Sunday, November 25, 2012

1. Thyroid Series - Symptoms

So - for the first thyroid post in the series I thought I'd focus on symptoms.

This link http://www.stopthethyroidmadness.com/long-and-pathetic/ is to a very comprehensive list, which is helpful-ish, but I think the top 5 are:
  1. Struggling with exercise, higher heart rate than normal or higher than others, "spiking" heart rate ie your heart rate used to be 160 for your regular run or cycle and now its spiking to 190 for no reason and you've got a lot of lactic, and post exercise fatigue.
  2. Cold hands and feet and being more sensitive to the cold than others, including sudden body temperature drops, often gets worse at night.
  3. Needing naps in the afternoon and waking up tired, or struggling to wake up.
  4. Unusual or unexplained weight gain - 1 stone/14lbs plus.
  5. Constant sore throats and colds.
  6. Brain fog/cognitive impairment/struggling to concentrate or do normal tasks.
  7. Feeling you can't cope/basic lack of will to get things done, stuff you know needs doing and didn't used to be a chore is now too much. 
  8. Pale, think/lumpy, itchy skin.
  9. Hair loss/eybrows thinning.
  10. Chemical, black hole of hell, depression - not the usual high anxiety state depression most bright people live with.

My experience of the last two were terrifying. To put the brain fog in context, I pulled honors grades at Stanford Law with brain fog and what my idiot endocrinologist at the time called "a little lobotomy" (doubling my thryoid dose because they'd screwed up for the whole term) so quite possibly only you or someone you haven't seen in a while will spot it. But it's awful - I remember vividly being sat in a colleague's office, talking about issues of the current deal and just not being able to wrap my brain around them - when I knew a year ago it would have come easily - the brain just wouldn't go, it was like pushing treacle. Drafting took forever. My brain had just slowed down.

The depression was my last symptom and out of hell. I'd done 3 years of CBT/Jungian therapy sorting the usual stuff out so when the depression hit, shortly after my father died and we were in various family litigations, I went back to my clinic. Who were border-line criminally negligent - no one picked up on the thing I couldn't understand - how had I now become clearly chemically depressed when I'd never been before (most American shrinks would order a thyroid test to be fair) - pushed anti-depressants at me (which I refused to take because I think the efficacy rate is appaling but would have put me in a coma, because they block uptake of T3) and tried to force me to become an in-patient (wouldn't have helped but would have destroyed what was left of my life) - and it was in fighting them and dealing with the litigation that I figured out what was wrong with me to survive - I thankfully come with a "fvck you" gene that fights on general principles, especially pushed into a corner.
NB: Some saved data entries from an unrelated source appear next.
(** *** The operations that change the chain *)
Lemma chain_ok_state c c' : storage_ok c' -> chainState c' = chainState c -> chain_ok c -> chain_ok c'.
Proof. intros Hs He [_ Hr Hl]. split; rewrite ?He; done. Qed.

(** The storage part of [AddBlock]. *)
Definition with_block c (b : BlockInfo) (source : BlockSource) : Chain M :=
  let h := block_hash (bi_Block b) in
  if HasBlock c h
  then storeBlockMetadata c h (block_number (bi_Block b)) (bool_decide (source = BSBlockchain)) false
  else storeBlock c (bi_Block b) (TotalDifficulty b) source.

Lemma with_block_ok c b s :
  valid (block_header (bi_Block b)) -> chain_ok c ->
  chain_ok (with_block c b s) /\ chainState (with_block c b s) = chainState c /\
  HasBlock (with_block c b s) (block_hash (bi_Block b)) = true.
Proof.
  intros Hv Hok. unfold with_block. destruct (HasBlock c (block_hash (bi_Block b))) eqn:Hhas.
  - destruct (storeMetadata_rest c (block_hash (bi_Block b)) (block_number (bi_Block b)) (bool_decide (s = BSBlockchain)) false)
      as (Hh & Hb & _ & Hs & _).
    pose proof (storeMetadata_metas c (block_hash (bi_Block b)) (block_number (bi_Block b)) (bool_decide (s = BSBlockchain)) false) as Hm.
    apply HasBlock_spec in Hhas as [[bm Hbm] Hbody].
    split; [|split; [done|]].
    + apply (chain_ok_state c); [|done|done].
      eapply (storage_ok_meta_update valid c _ _ bm _ Hh Hb Hm Hbm); [by rewrite Hbm|apply Hok].
    + apply HasBlock_spec. rewrite Hm, Hb, lookup_insert_eq. split; [by eexists|done].
  - destruct (storeBlock_spec c (bi_Block b) (TotalDifficulty b) s) as (Hh & Hm & Hb & _ & Hs & _). cbn zeta in *.
    split; [|split; [done|]].
    + apply (chain_ok_state c); [|done|done]. apply storage_ok_storeBlock; try done; apply Hok.
    + apply HasBlock_spec. rewrite Hm, Hb, block_hash_header, !lookup_insert_eq. split; by eexists.
Qed.

Definition block_ref (b : BlockInfo) : blockRef :=
  mkblockRef (block_number (bi_Block b)) (block_hash (bi_Block b)).

Lemma block_ref_at b : valid (block_header (bi_Block b)) -> header_at (block_ref b) (block_header (bi_Block b)).
Proof.
  intros Hv. split; [done|]. unfold block_ref. simpl. by rewrite block_hash_header, block_number_header.
Qed.

Lemma AddBlock_returns c b s :
  valid (block_header (bi_Block b)) -> chain_ok c ->
  (exists n st, AddBlock c b s = Ret (n, with_state (with_block c b s) st) /\
     chain_ok (with_state (with_block c b s) st) /\
     (s = BSBDN -> n = 0 /\ st = chainState c) /\
     (s = BSBlockchain -> updated (with_block c b s) (block_ref b) (block_parent (bi_Block b)) n st)) \/
  (max_alloc < uint64 (block_number (bi_Block b) - height (chain_head (chainState c))) * 40 /\
   AddBlock c b s = Panics MakeSliceTooLarge).
Proof.
  intros Hv Hok. destruct (with_block_ok c b s Hv Hok) as (Hok1 & Hst1 & _).
  unfold AddBlock. fold (with_block c b s). destruct s.
  - left. exists 0, (chainState c). rewrite decide_True by done.
    assert (with_state (with_block c b BSBDN) (chainState c) = with_block c b BSBDN) as Heq
      by (rewrite <- Hst1; by destruct (with_block c b BSBDN)).
    rewrite Heq. split_and!; done.
  - rewrite decide_False by done. pose proof (block_ref_at b Hv) as Hat.
    pose proof (updateChainState_returns (with_block c b BSBlockchain) (block_ref b) _ Hok1 Hat) as Hup.
    rewrite <- block_parent_header in Hup. cbn zeta in Hup. rewrite Hst1 in Hup.
    destruct Hup as [(n & st & Heq & Hu)|Hp]; [left|by right].
    exists n, st. split; [done|]. rewrite block_parent_header in Hu |- *.
    split; [by eapply updated_ok|]. split; [done|]. auto.
Qed.

Lemma ConfirmBlock_returns c h n c' :
  chain_ok c -> ConfirmBlock c h = Ret (n, c') -> chain_ok c'.
Proof.
  intros Hok. unfold ConfirmBlock. rewrite getBlockMetadata_spec.
  destruct (metas c !! hash_string h) as [bm|] eqn:Hbm; [|by intros [= <- <-]].
  set (c1 := with_metadata c _).
  assert (chain_ok c1) as Hok1.
  { apply (chain_ok_state c); [|done|done].
    eapply (storage_ok_meta_update valid c c1 h bm); [done|done| |done| |apply Hok]; [apply cm_view_set|done]. }
  destruct (so_meta _ c (ok_storage _ c Hok) _ _ Hbm) as [Hpos _].
  destruct (getBlockHeader c1 (bm_height bm) h) as [[hd|]|] eqn:Hget; [|by go_simpl|by intros [= <- <-]].
  go_simpl. pose proof (getBlockHeader_ok valid c1 _ _ _ (ok_storage _ _ Hok1) Hpos Hget) as Hat.
  destruct (updateChainState_returns c1 (mkblockRef (bm_height bm) h) hd Hok1 Hat) as [(m & st & Heq & Hu)|[_ Heq]];
    simpl in Heq; rewrite Heq; [|done].
  intros [= <- <-]. by eapply updated_ok.
Qed.

Lemma MarkSentToBDN_ok c h : chain_ok c -> chain_ok (MarkSentToBDN c h).
Proof.
  intros Hok. unfold MarkSentToBDN. rewrite getBlockMetadata_spec.
  destruct (metas c !! hash_string h) as [bm|] eqn:Hbm; [|done].
  apply (chain_ok_state c); [|done|done].
  eapply (storage_ok_meta_update valid c _ h bm); [done|done| |done| |apply Hok]; [apply cm_view_set|done].
Qed.
(* ===== verification/ChainCanonical.v ===== *)
(** A block of the node that extends the head: what it leaves in the storage and in the chain state, and
    that it is the next block for the BDN. *)
From S2P Require Import Prelude CMap EthTypes Chain ChainFacts ChainSpec.

Section Canonical.
Context `{EthLaws} {M : Type -> Type} `{ConcurrentMapLaws M}.
Variable valid : Header -> Prop.
Hypothesis valid_not_nil : forall hd, valid hd -> header_hash hd <> nil_header_hash /\ header_parent hd <> nil_header_hash.
Implicit Types c : Chain M.

(** A block is stored with its metadata, header and body. *)
Definition stored c (b : Block) : Prop :=
  HasBlock c (block_hash b) = true /\
  getBlockHeader c (block_number b) (block_hash b) = Some (Some (block_header b)) /\
  getBlockBody c (block_hash b) = Some (block_body b).

(** A block that is stored already, or one whose header is unknown; and one that the BDN was not sent. *)
Definition storable c (b : Block) : Prop :=
  stored c b \/ HasBlock c (block_hash b) = false /\ getBlockHeader c (block_number b) (block_hash b) = None.
Definition unsent c (b : Block) : Prop := HasSentToBDN c (block_hash b) = false /\ storable c b.

Lemma find_header_snoc l x h :
  find_header (l ++ [x]) h
  = match find_header l h with Some y => Some y | None => if decide (header_ptr_hash x = h) then Some x else None end.
Proof. induction l as [|y l IH]; [done|]. cbn. by destruct (decide (header_ptr_hash y = h)). Qed.

Lemma getBlockHeader_storeBlock c b d s ht h :
  getBlockHeader (storeBlock c b d s) ht h
  = match getBlockHeader c ht h with
    | Some x => Some x
    | None => if decide (height_key ht = height_key (block_number b))
              then if decide (block_hash b = h) then Some (Some (block_header b)) else None else None
    end.
Proof.
  destruct (storeBlock_spec c b d s) as (Hh & _). cbn zeta in Hh. rewrite !getBlockHeader_spec, Hh, block_number_header.
  rewrite block_hash_header, lookup_insert. destruct (decide (height_key ht = _)) as [->|Hne].
  - rewrite decide_True by done. rewrite fmap_app. cbn [fmap list_fmap eh_Header]. rewrite find_header_snoc. cbn [header_ptr_hash].
    by destruct (hdrs c !! _).
  - rewrite decide_False by done. by destruct (hdrs c !! height_key ht) as [l|]; [destruct (find_header _ _)|].
Qed.

(** The storage step stores the block, and does not mark it as sent. *)
Lemma with_block_stores c info s :
  storable c (bi_Block info) ->
  stored (with_block c info s) (bi_Block info) /\
  HasSentToBDN (with_block c info s) (block_hash (bi_Block info)) = HasSentToBDN c (block_hash (bi_Block info)).
Proof.
  intros Hst. set (b := bi_Block info) in *. unfold with_block. fold b.
  destruct (HasBlock c (block_hash b)) eqn:Hhas.
  - destruct Hst as [(_ & Hget & Hbody)|[? _]]; [|congruence].
    destruct (storeMetadata_rest c (block_hash b) (block_number b) (bool_decide (s = BSBlockchain)) false) as (Gh & Gb & _).
    pose proof (storeMetadata_metas c (block_hash b) (block_number b) (bool_decide (s = BSBlockchain)) false) as Gm.
    apply HasBlock_spec in Hhas as [[bm Hbm] Hbd]. split; [split_and!|].
    + apply HasBlock_spec. rewrite Gm, Gb, lookup_insert_eq. split; [by eexists|done].
    + rewrite getBlockHeader_spec in Hget |- *. by rewrite Gh.
    + rewrite getBlockBody_spec in Hbody |- *. by rewrite Gb.
    + unfold HasSentToBDN. rewrite !getBlockMetadata_spec, Gm, lookup_insert_eq, Hbm. done.
  - destruct Hst as [(? & _)|[_ Hget]]; [congruence|].
    destruct (storeBlock_spec c b (TotalDifficulty info) s) as (_ & Gm & Gb & _). cbn zeta in Gm, Gb.
    rewrite <- block_hash_header in Gm, Gb. split; [split_and!|].
    + apply HasBlock_spec. rewrite Gm, Gb, !lookup_insert_eq. split; by eexists.
    + rewrite getBlockHeader_storeBlock, Hget, !decide_True by done. done.
    + rewrite getBlockBody_spec, Gb. apply lookup_insert_eq.
    + unfold HasSentToBDN. rewrite !getBlockMetadata_spec, Gm, lookup_insert_eq.
      by destruct (metas c !! _).
Qed.

(** What is known of a block is the same in two chains. *)
Definition same_block c c' (b : Block) : Prop :=
  HasBlock c' (block_hash b) = HasBlock c (block_hash b) /\
  HasSentToBDN c' (block_hash b) = HasSentToBDN c (block_hash b) /\
  getBlockBody c' (block_hash b) = getBlockBody c (block_hash b) /\
  getBlockHeader c' (block_number b) (block_hash b) = getBlockHeader c (block_number b) (block_hash b).

Lemma same_block_trans c1 c2 c3 b : same_block c1 c2 b -> same_block c2 c3 b -> same_block c1 c3 b.
Proof. unfold same_block. intros (-> & -> & -> & ->) (-> & -> & -> & ->). done. Qed.

Lemma same_block_unsent c c' b : same_block c c' b -> unsent c b -> unsent c' b.
Proof. unfold unsent, storable, stored. intros (-> & -> & -> & ->). done. Qed.

(** Equal entries, or entries that differ in what is not part of it. *)
Lemma same_block_views c c' b :
  (is_Some (metas c' !! hash_string (block_hash b)) <-> is_Some (metas c !! hash_string (block_hash b))) ->
  HasSentToBDN c' (block_hash b) = HasSentToBDN c (block_hash b) ->
  bodies c' !! hash_string (block_hash b) = bodies c !! hash_string (block_hash b) ->
  getBlockHeader c' (block_number b) (block_hash b) = getBlockHeader c (block_number b) (block_hash b) ->
  same_block c c' b.
Proof.
  intros Hm Hs Hb Hg. split_and!; [|done| |done].
  - apply eq_iff_eq_true. by rewrite !HasBlock_spec, Hm, Hb.
  - by rewrite !getBlockBody_spec.
Qed.

Lemma same_metadata c c' b : metas c' !! hash_string (block_hash b) = metas c !! hash_string (block_hash b) ->
  HasSentToBDN c' (block_hash b) = HasSentToBDN c (block_hash b).
Proof. unfold HasSentToBDN. rewrite !getBlockMetadata_spec. by intros ->. Qed.

(** Storing or marking a block leaves the others as they are. *)
Lemma with_block_others c info s b : block_hash b <> block_hash (bi_Block info) -> same_block c (with_block c info s) b.
Proof.
  intros Hne. assert (hash_string (block_hash (bi_Block info)) <> hash_string (block_hash b)) as Hns
    by (intros Heq%hash_string_eq; congruence).
  unfold with_block. destruct (HasBlock c _).
  - edestruct storeMetadata_rest as (Gh & Gb & _).
    assert (metas (storeBlockMetadata c (block_hash (bi_Block info)) (block_number (bi_Block info)) (bool_decide (s = BSBlockchain)) false)
      !! hash_string (block_hash b) = metas c !! hash_string (block_hash b)) as Hm by (by rewrite storeMetadata_metas, lookup_insert_ne).
    apply same_block_views; [by rewrite Hm|by apply same_metadata|by rewrite Gb|by rewrite !getBlockHeader_spec, Gh].
  - destruct (storeBlock_spec c (bi_Block info) (TotalDifficulty info) s) as (_ & Gm & Gb & _). cbn zeta in Gm, Gb.
    rewrite <- block_hash_header in Gm, Gb.
    assert (metas (storeBlock c (bi_Block info) (TotalDifficulty info) s) !! hash_string (block_hash b)
      = metas c !! hash_string (block_hash b)) as Hm by (by rewrite Gm, lookup_insert_ne).
    apply same_block_views; [by rewrite Hm|by apply same_metadata|by rewrite Gb, lookup_insert_ne|].
    rewrite getBlockHeader_storeBlock. destruct (getBlockHeader c _ _); [done|].
    destruct (decide (height_key _ = _)); [|done]. by destruct (decide (block_hash (bi_Block info) = _)) as [Heq|]; [rewrite Heq in Hne|].
Qed.

Lemma MarkSent_others c h b : block_hash b <> h -> same_block c (MarkSentToBDN c h) b.
Proof.
  intros Hne. unfold MarkSentToBDN. destruct (getBlockMetadata c h) as [bm|]; [|done].
  set (c' := with_metadata c _).
  assert (metas c' !! hash_string (block_hash b) = metas c !! hash_string (block_hash b)) as Hm.
  { unfold c', metas. cbn. rewrite cm_view_set, lookup_insert_ne; [done|]. intros Heq%hash_string_eq. by subst. }
  apply same_block_views; [by rewrite Hm|by apply same_metadata|done|done].
Qed.

(** Announcing a confirmation changes nothing a new head needs. *)
Lemma confirm_message_same c h bm b : getBlockMetadata c h = Some bm ->
  same_block c (storeBlockMetadata c h (bm_height bm) (confirmed bm) true) b.
Proof.
  intros Hbm. rewrite getBlockMetadata_spec in Hbm. pose proof (storeMetadata_metas c h (bm_height bm) (confirmed bm) true) as Gm.
  destruct (storeMetadata_rest c h (bm_height bm) (confirmed bm) true) as (Gh & Gb & _).
  apply same_block_views; [| |by rewrite Gb|by rewrite !getBlockHeader_spec, Gh].
  - rewrite Gm, lookup_insert. case_decide as Heq; [|done]. rewrite <- Heq, Hbm. split; intros; by eexists.
  - unfold HasSentToBDN. rewrite !getBlockMetadata_spec, Gm, lookup_insert.
    case_decide as Heq; [|done]. rewrite <- Heq, Hbm. done.
Qed.

(** *** The chain state *)
Lemma with_block_rest c info s :
  chainState (with_block c info s) = chainState c /\ minValidChain (with_block c info s) = minValidChain c.
Proof.
  unfold with_block. destruct (HasBlock c _).
  - edestruct storeMetadata_rest as (_ & _ & _ & Hs & _ & Hm). by split; [exact Hs|exact Hm].
  - edestruct storeBlock_spec as (_ & _ & _ & _ & Hs & _ & Hm). by split; [exact Hs|exact Hm].
Qed.

Lemma AddBlock_node c info :
  AddBlock c info BSBlockchain
  = updateChainState (with_block c info BSBlockchain) (block_number (bi_Block info)) (block_hash (bi_Block info))
      (block_parent (bi_Block info)).
Proof. done. Qed.

Lemma AddBlock_canonical c info head rest :
  chain_ok valid c -> 1 < minValidChain c -> storable c (bi_Block info) ->
  chainState c = head :: rest -> block_parent (bi_Block info) = hash head ->
  block_number (bi_Block info) = height head + 1 ->
  AddBlock c info BSBlockchain
  = Ret (1, with_state (with_block c info BSBlockchain) (block_ref info :: block_ref info :: head :: rest)).
Proof.
  intros Hok Hmv Hun Hst Hpar Hnum. set (b := bi_Block info) in *. set (r := block_ref info).
  destruct (with_block_stores c info BSBlockchain Hun) as [(_ & Hget & _) _]. fold b in Hget.
  assert (0 <= height head) as Hpos.
  { pose proof (ok_refs _ c Hok) as Hr. rewrite Hst in Hr. apply Forall_cons in Hr as [(hd' & _ & _ & <-) _].
    apply header_number_range. }
  assert (is_uint64 (height head + 1)) as Hu by (rewrite <- Hnum, block_number_header; apply header_number_range).
  assert (chainState (with_block c info BSBlockchain) = head :: rest /\ minValidChain (with_block c info BSBlockchain) = minValidChain c)
    as [Hs Hm].
  { rewrite <- Hst. apply with_block_rest. }
  rewrite AddBlock_node. fold b. set (c1 := with_block c info BSBlockchain) in *. unfold updateChainState. rewrite Hs, Hpar, Hnum.
  rewrite (uint64_small (height head + 1)) by done. rewrite (decide_True (P := _ /\ _)) by done.
  rewrite (decide_False (P := height head + 1 <= height head)) by lia.
  replace (uint64 (height head + 1 - height head)) with 1 by (replace (height head + 1 - height head) with 1 by lia; done).
  rewrite make_cap_ok by (unfold max_alloc; lia). go_simpl.
  unfold fill_fuel. cbn [minValidChain with_state]. rewrite Hm.
  destruct (Z.to_nat (minValidChain c)) as [|fuel] eqn:Hf; [lia|].
  set (c2 := with_state c1 (mkblockRef (height head + 1) (block_hash b) :: head :: rest)).
  cbn [fill_missing]. rewrite decide_True by lia. rewrite Hnum in Hget.
  change (getBlockHeader c1) with (getBlockHeader c2) in Hget. rewrite Hget. go_simpl. cbn [length app].
  change (minValidChain c2) with (minValidChain c1). rewrite Hm.
  rewrite decide_False by lia. rewrite decide_False; [|rewrite uint64_small; unfold is_uint64 in *; lia].
  replace (uint64 (height head + 1 - 1)) with (height head) by (rewrite uint64_small; unfold is_uint64 in *; lia).
  go_simpl. rewrite decide_True; [|split; [done|rewrite <- Hpar; symmetry; apply block_parent_header]].
  unfold r, block_ref. fold b. by rewrite Hnum.
Qed.

(** The block stored last, with the difficulty that is stored for it. *)
Definition head_of c (b : Block) : BlockInfo :=
  NewBlockInfo (block_with (block_header b) (Transactions (block_body b)) (Uncles (block_body b))) (getBlockDifficulty c (block_hash b)).

Lemma GetNewHeads_one c b rest :
  stored c b -> HasSentToBDN c (block_hash b) = false ->
  chainState c = mkblockRef (block_number b) (block_hash b) :: rest ->
  GetNewHeadsForBDN c 1 = Ret ([head_of c b], None).
Proof.
  intros (Hhas & Hget & Hbody) Hsent Hst. unfold GetNewHeadsForBDN. rewrite make_cap_ok by (unfold max_alloc; lia). go_simpl.
  rewrite Hst. cbn [new_heads]. rewrite decide_False by lia. cbn [hash height].
  apply HasBlock_spec in Hhas as [[bm Hbm] _]. unfold HasSentToBDN in Hsent. rewrite getBlockMetadata_spec in Hsent |- *.
  rewrite Hbm in Hsent |- *. rewrite Hsent, Hget, Hbody. go_simpl.
  replace (1 - 1) with 0 by lia. by destruct rest; cbn [new_heads]; rewrite decide_True by lia.
Qed.

(** No entry of the chain state is above the head. *)
Definition below_head c : Prop := Forall (fun r => height r <= height (chain_head (chainState c))) (chainState c).

Lemma getHeaderAtHeight_found c r :
  chain_ok valid c -> below_head c -> height (chain_head (chainState c)) < 2 ^ 63 -> r ∈ chainState c ->
  getHeaderAtHeight c (height r) <> Ok None.
Proof.
  intros Hok Hbelow Hmax Hin. unfold getHeaderAtHeight. unfold below_head in Hbelow.
  assert (0 <= height r) as Hr.
  { pose proof (ok_refs _ c Hok) as Hrefs. rewrite Forall_forall in Hrefs. destruct (Hrefs r Hin) as (hd & _ & _ & <-).
    apply header_number_range. }
  rewrite Forall_forall in Hbelow. specialize (Hbelow r Hin).
  destruct (chainState c) as [|head rest] eqn:Hst; [done|]. rewrite <- Hst in *. cbn [chain_head] in *.
  assert (chain_head (chainState c) = head) as Hhead by (by rewrite Hst). rewrite Hhead in *.
  rewrite uint64_small by (unfold is_uint64; lia). rewrite int64_small by (unfold is_int64; lia).
  rewrite decide_False by lia. case_decide; [done|]. destruct (chainState c !! _) as [q|] eqn:Hq; [|done].
  destruct (getBlockHeader c (height r) (hash q)) as [[hd|]|] eqn:Hget; [done| |done].
  destruct (getBlockHeader_nil valid c (height r) (hash q) (ok_storage _ c Hok) Hr Hget) as [_ Hnil].
  apply list_elem_of_lookup_2 in Hq. pose proof (ok_refs _ c Hok) as Hrefs. rewrite Forall_forall in Hrefs.
  destruct (Hrefs q Hq) as (hd & Hv & Hh & _). destruct (valid_not_nil hd Hv). congruence.
Qed.

(** So the lookup at a depth never meets the nil header. *)
Lemma BlockAtDepth_returns c depth :
  chain_ok valid c -> below_head c -> height (chain_head (chainState c)) < 2 ^ 63 -> 0 <= depth ->
  is_ret (BlockAtDepth c depth) = true.
Proof.
  intros Hok Hbelow Hmax Hd. unfold BlockAtDepth, refs_len. case_decide as Hlen; [done|]. rewrite decide_False by lia.
  destruct (chainState c !! Z.to_nat depth) as [r|] eqn:Hr; [|apply lookup_ge_None in Hr; lia].
  apply list_elem_of_lookup_2 in Hr. pose proof (getHeaderAtHeight_found c r Hok Hbelow Hmax Hr) as Hf.
  destruct (getHeaderAtHeight c (height r)) as [[hd|]|e]; [|done|done]. by destruct (getBlockBody c (hash r)).
Qed.
End Canonical.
This was, sat-at-the-end-of-the-bed-having-no-idea-how-to-stand tired, and thinking about stepping in front of the subway/tube each day because it would be easier than going through with my day. I had responsibilities and that's what kept me going in the worst - but this happens when your brain, short of T3 and producing a lot of TSH, stops producing serotonin and endorphins. Get mis-diagnosed with Hashimotos at this point and you might not see the light of day.